Coughlan Diarmuid, Gianferante Matthew, Lynch Charles F, Stevens Jennifer L, Harlan Linda C
a Division of Cancer Control and Population Sciences , National Cancer Institute , Bethesda , MD , USA.
b Division of Cancer Epidemiology and Genetics, National Cancer Institute , National Institutes of Health , Bethesda , MD , USA.
Pediatr Hematol Oncol. 2017 Aug;34(5):320-330. doi: 10.1080/08880018.2017.1373315. Epub 2017 Oct 17.
Childhood neuroblastoma describes a heterogeneous group of extracranial solid tumors, that are treated per risk profile. We sought to describe treatment patterns and survival using population-based data from throughout the United States.
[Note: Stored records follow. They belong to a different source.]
Notation "x <- m ;; k" := (bind m (fun x => k))
  (at level 61, m at next level, right associativity).

(** [err.message]. For an error of the store the text is the store's
    own, which the page passes on unread: the texts below stand for it,
    and only that they are not empty is used. *)
Definition message (e : exn) : string :=
  match e with
  | Error m => m
  | PostgrestError Pg.invalid_text_representation =>
      "invalid input syntax"
  | PostgrestError Pg.numeric_value_out_of_range =>
      "value out of range"
  | PostgrestError Pg.not_null_violation =>
      "null value violates not-null constraint"
  | PostgrestError Pg.unique_violation =>
      "duplicate key value violates unique constraint"
  | PostgrestError Pg.insufficient_privilege =>
      "new row violates row-level security policy"
  end.

(** [a || b] on strings *)
Definition or_else (a b : string) : string := if JS.truthy a then a else b.

(** What the component holds besides the backend: its state cells, whether
    the ["inventory-items"] query has been invalidated, the toasts shown. *)
Record ui := mkUi {
  state : State.t;
  invalidated : bool;
  toasts : list Toast.t
}.

Definition invalidateQueries (u : ui) : ui :=
  mkUi (state u) true (toasts u).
Using the National Cancer Institute (NCI)'s Patterns of Care data, we analyzed treatment provided to newly diagnosed, histologically confirmed neuroblastoma patients in 2010 and 2011, registered to one of 14 Surveillance, Epidemiology, and End Results (SEER) cancer registries. Data were re-abstracted from hospital records and treating physicians contacted for verification. Application of the Children's Oncology Group (COG)'s 3-level (low, intermediate and high) neuroblastoma risk classification system for therapeutic decision-making provided insight to community-based treatment patterns. Kaplan-Meier survival analyses, based on 5-years of follow-up, were also performed.
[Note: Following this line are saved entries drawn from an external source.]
(** A saved configuration that names its output but lists nothing to
    ignore. *)
Definition bareConfig : Config :=
  mkConfig (JStr "./") (jstrings ["**/*.js"]) JUndefined (JStr "sw.js")
           JUndefined.

Definition bareRun : Collaborators :=
  mkCollaborators (Resolved (Some bareConfig)) Rejected
                  (fun _ => Rejected) Rejected Rejected Rejected
                  (fun _ => Resolved tt) (fun _ => Resolved tt)
                  (fun _ => Resolved tt).

(** As [savingRun], but the config store fails to write. *)
Definition failingSaveRun : Collaborators :=
  mkCollaborators (Resolved None) (Resolved "build")
                  (fun _ => Resolved ["js"; "css"]) (Resolved "sw.js")
                  (Resolved true) (Resolved "manifest.js")
                  (fun _ => Rejected) (fun _ => Resolved tt)
                  (fun _ => Resolved tt).

(** A saved configuration, edited by hand, whose [rootDirectory] is the
    number 5 and which names no output. *)
Definition numericRootConfig : Config :=
  mkConfig (JNum false "5") (jstrings ["**/*.js"]) JUndefined JUndefined
           JUndefined.

Definition numericRootRun : Collaborators :=
  mkCollaborators (Resolved (Some numericRootConfig)) (Resolved "build")
                  (fun _ => Resolved ["js"; "css"]) (Resolved "sw.js")
                  (Resolved false) (Resolved "manifest.js")
                  (fun _ => Resolved tt) (fun _ => Resolved tt)
                  (fun _ => Resolved tt).

(** A saved configuration that lists a file to ignore but names no
    output. *)
Definition staleIgnoresConfig : Config :=
  mkConfig (JStr "build/") (jstrings ["build/**/*.js"])
           (jstrings ["old.js"]) JUndefined JUndefined.

Definition staleIgnoresRun : Collaborators :=
  mkCollaborators (Resolved (Some staleIgnoresConfig)) Rejected
                  (fun _ => Rejected) (Resolved "sw.js") Rejected Rejected
                  (fun _ => Resolved tt) (fun _ => Resolved tt)
                  (fun _ => Resolved tt).

Definition noFlags (tokens : list jsval) : CliArgs :=
  mkCliArgs tokens JUndefined JUndefined JUndefined JUndefined.

(** ** [minimist] on plain command lines

    [index.js] calls [minimist] without options.  The model below
    follows [minimist]'s loop on the command lines made of the four flags
    of the dispatcher, each given at most once, and of words; it answers
    [None] on every other command line (flags joined or given a value
    with [=], [--no-] forms, numbers, repeated flags, [--]). *)

Definition isLetter (c : ascii) : bool :=
  let n := nat_of_ascii c in
  (Nat.leb 65 n && Nat.leb n 90) || (Nat.leb 97 n && Nat.leb n 122).

(** A word starts with a letter, so it is neither a flag nor a number;
    [true] and [false] are left out. *)
Definition isWord (token : string) : bool :=
  match token with
  | String c _ =>
      isLetter c && negb (String.eqb token "true")
      && negb (String.eqb token "false")
  | EmptyString => false
  end.

Definition isFlagToken (token : string) : bool :=
  String.eqb token "-h" || String.eqb token "--help"
  || String.eqb token "-v" || String.eqb token "--version".

(** The value stored under the key of a flag. *)
Definition flagValue (token : string) (acc : CliArgs) : jsval :=
  if String.eqb token "-h" then flag_h acc
  else if String.eqb token "--help" then flag_help acc
  else if String.eqb token "-v" then flag_v acc
  else flag_version acc.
76% of the 250 patients were enrolled on an open/active clinical trial. All low-risk patients received surgery. Most intermediate-risk patients (81%) received a chemotherapy regimen that included carboplatin, etoposide, cyclophosphamide and doxorubicin. High-risk patients received extensive, multimodal treatment consisting of chemotherapy, surgery, myeloablative chemotherapy with stem cell rescue (transplant), radiation, immunotherapy (dinutuximab), and isotretinoin therapy. 21% patients had died at the end of the maximum 60-month follow-up period. The 5-year estimated survival rates were lower for patients diagnosed with stage 4 disease, unfavorable DNA ploidy, MYCN gene amplification or classified as high-risk.
Most neuroblastoma patients are registered on a risk-based open/active clinical trial. Variation in modality, systemic agents and sequence of treatment reflects the heterogeneity of therapy received by these patients.
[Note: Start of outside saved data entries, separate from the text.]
(** X7.  Texture reads stay inside the texture, in exact arithmetic: if
    every descriptor has a positive [u32] width and height and its
    [width * height] texels from [offset] on lie inside the texture buffer,
    then [evalTexture] with a descriptor index in range, at any UV, reads
    a texel of that descriptor's texture and returns its decoded value.
    On binary32 [fract] of a tiny negative number is 1, so the UV
    (-2^-30, -2^-30) addresses texel 6 of a 2x2 texture at offset 0, which
    has 4 texels. *)
Theorem evalTexture_in_bounds :
  (forall (ML : MathLib Q) (g : Deferred.Bindings Q) (idx : Z) (uv : vec2 Q),
      (Z.of_nat (length (Deferred.textures g)) <= u32_modulus)%Z ->
      (forall desc, desc ∈ Deferred.textureDescriptors g ->
         (0 < Deferred.width desc < u32_modulus
          /\ 0 < Deferred.height desc < u32_modulus
          /\ 0 <= Deferred.offset desc
          /\ Deferred.offset desc + Deferred.width desc * Deferred.height desc
             <= Z.of_nat (length (Deferred.textures g)))%Z) ->
      (0 <= idx < Z.of_nat (length (Deferred.textureDescriptors g)))%Z ->
      exists desc bgra,
        Deferred.textureDescriptors g !! Z.to_nat idx = Some desc
        /\ (Deferred.offset desc <= Deferred.texelIndex desc uv
            < Deferred.offset desc + Deferred.width desc * Deferred.height desc)%Z
        /\ Deferred.textures g !! Z.to_nat (Deferred.texelIndex desc uv) = Some bgra
        /\ Deferred.evalTexture g idx uv = Done (Deferred.decodeTexel bgra))
  /\ Deferred.texelIndex (Deferred.mkTextureDescriptor 2 2 0)
       (mkVec2 (b32 (- (1 # 1073741824))) (b32 (- (1 # 1073741824)))) = 6%Z.
Proof.
  split; [|vm_compute; reflexivity].
  intros ML g idx uv Hu Hdesc Hidx.
  destruct (lookup_in_range (Deferred.textureDescriptors g) idx Hidx) as [desc Ld].
  destruct (Hdesc desc (list_elem_of_lookup_2 _ _ _ Ld)) as (Hw & Hh & Ho & Hlen).
  assert (Hj := texel_coordinate (v2x uv) (Deferred.width desc) Hw).
  assert (Hi := texel_coordinate (v2y uv) (Deferred.height desc) Hh).
  assert (Hix : (Deferred.offset desc <= Deferred.texelIndex desc uv
            < Deferred.offset desc + Deferred.width desc * Deferred.height desc)%Z).
  { unfold Deferred.texelIndex.
    change (@f32_of_u32 Q QS.scalar) with inject_Z.
    change (@fmul Q QS.scalar) with Qmult.
    set (j := u32_of_f32 (fract (v2x uv) * inject_Z (Deferred.width desc))) in *.
    set (i := u32_of_f32 (fract (v2y uv) * inject_Z (Deferred.height desc))) in *.
    assert (B0 : (0 <= i * Deferred.width desc)%Z) by nia.
    assert (B1 : (i * Deferred.width desc + Deferred.width desc
                  <= Deferred.width desc * Deferred.height desc)%Z) by nia.
    unfold u32_add, u32_mul.
    rewrite (u32_small (i * Deferred.width desc)) by lia.
    rewrite (u32_small (i * Deferred.width desc + j)) by lia.
    rewrite u32_small by lia. lia. }
  assert (Hin : (0 <= Deferred.texelIndex desc uv
                 < Z.of_nat (length (Deferred.textures g)))%Z) by lia.
  destruct (lookup_in_range (Deferred.textures g) (Deferred.texelIndex desc uv) Hin)
    as [bgra Lb].
  exists desc, bgra. split; [exact Ld|]. split; [exact Hix|]. split; [exact Lb|].
  unfold Deferred.evalTexture. rewrite (lookupZ_Some _ _ _ Ld). cbn [obind].
  unfold Deferred.textureLookup. fold (Deferred.texelIndex desc uv).
  rewrite (lookupZ_Some _ _ _ Lb). reflexivity.
Qed.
儿童神经母细胞瘤是一组异质性的颅外实体瘤,根据风险特征进行治疗。我们试图利用来自美国各地的基于人群的数据来描述治疗模式和生存率。
利用美国国立癌症研究所(NCI)的护理模式数据,我们分析了2010年和2011年新诊断、组织学确诊的神经母细胞瘤患者接受的治疗,这些患者登记在14个监测、流行病学和最终结果(SEER)癌症登记处之一。数据从医院记录中重新提取,并联系治疗医生进行核实。应用儿童肿瘤学组(COG)的三级(低、中、高)神经母细胞瘤风险分类系统进行治疗决策,为基于社区的治疗模式提供了见解。还进行了基于5年随访的Kaplan-Meier生存分析。
250例患者中有76%参加了开放/活性临床试验。所有低风险患者均接受了手术。大多数中风险患者(81%)接受了包括卡铂、依托泊苷、环磷酰胺和阿霉素的化疗方案。高风险患者接受了广泛的多模式治疗,包括化疗、手术、干细胞救援(移植)的清髓性化疗、放疗、免疫治疗(dinutuximab)和异维甲酸治疗。在最长60个月的随访期结束时,21%的患者死亡。对于诊断为4期疾病、DNA倍体不良、MYCN基因扩增或分类为高风险的患者,5年估计生存率较低。
大多数神经母细胞瘤患者登记参加了基于风险的开放/活性临床试验。治疗方式、全身用药和治疗顺序的差异反映了这些患者接受治疗的异质性。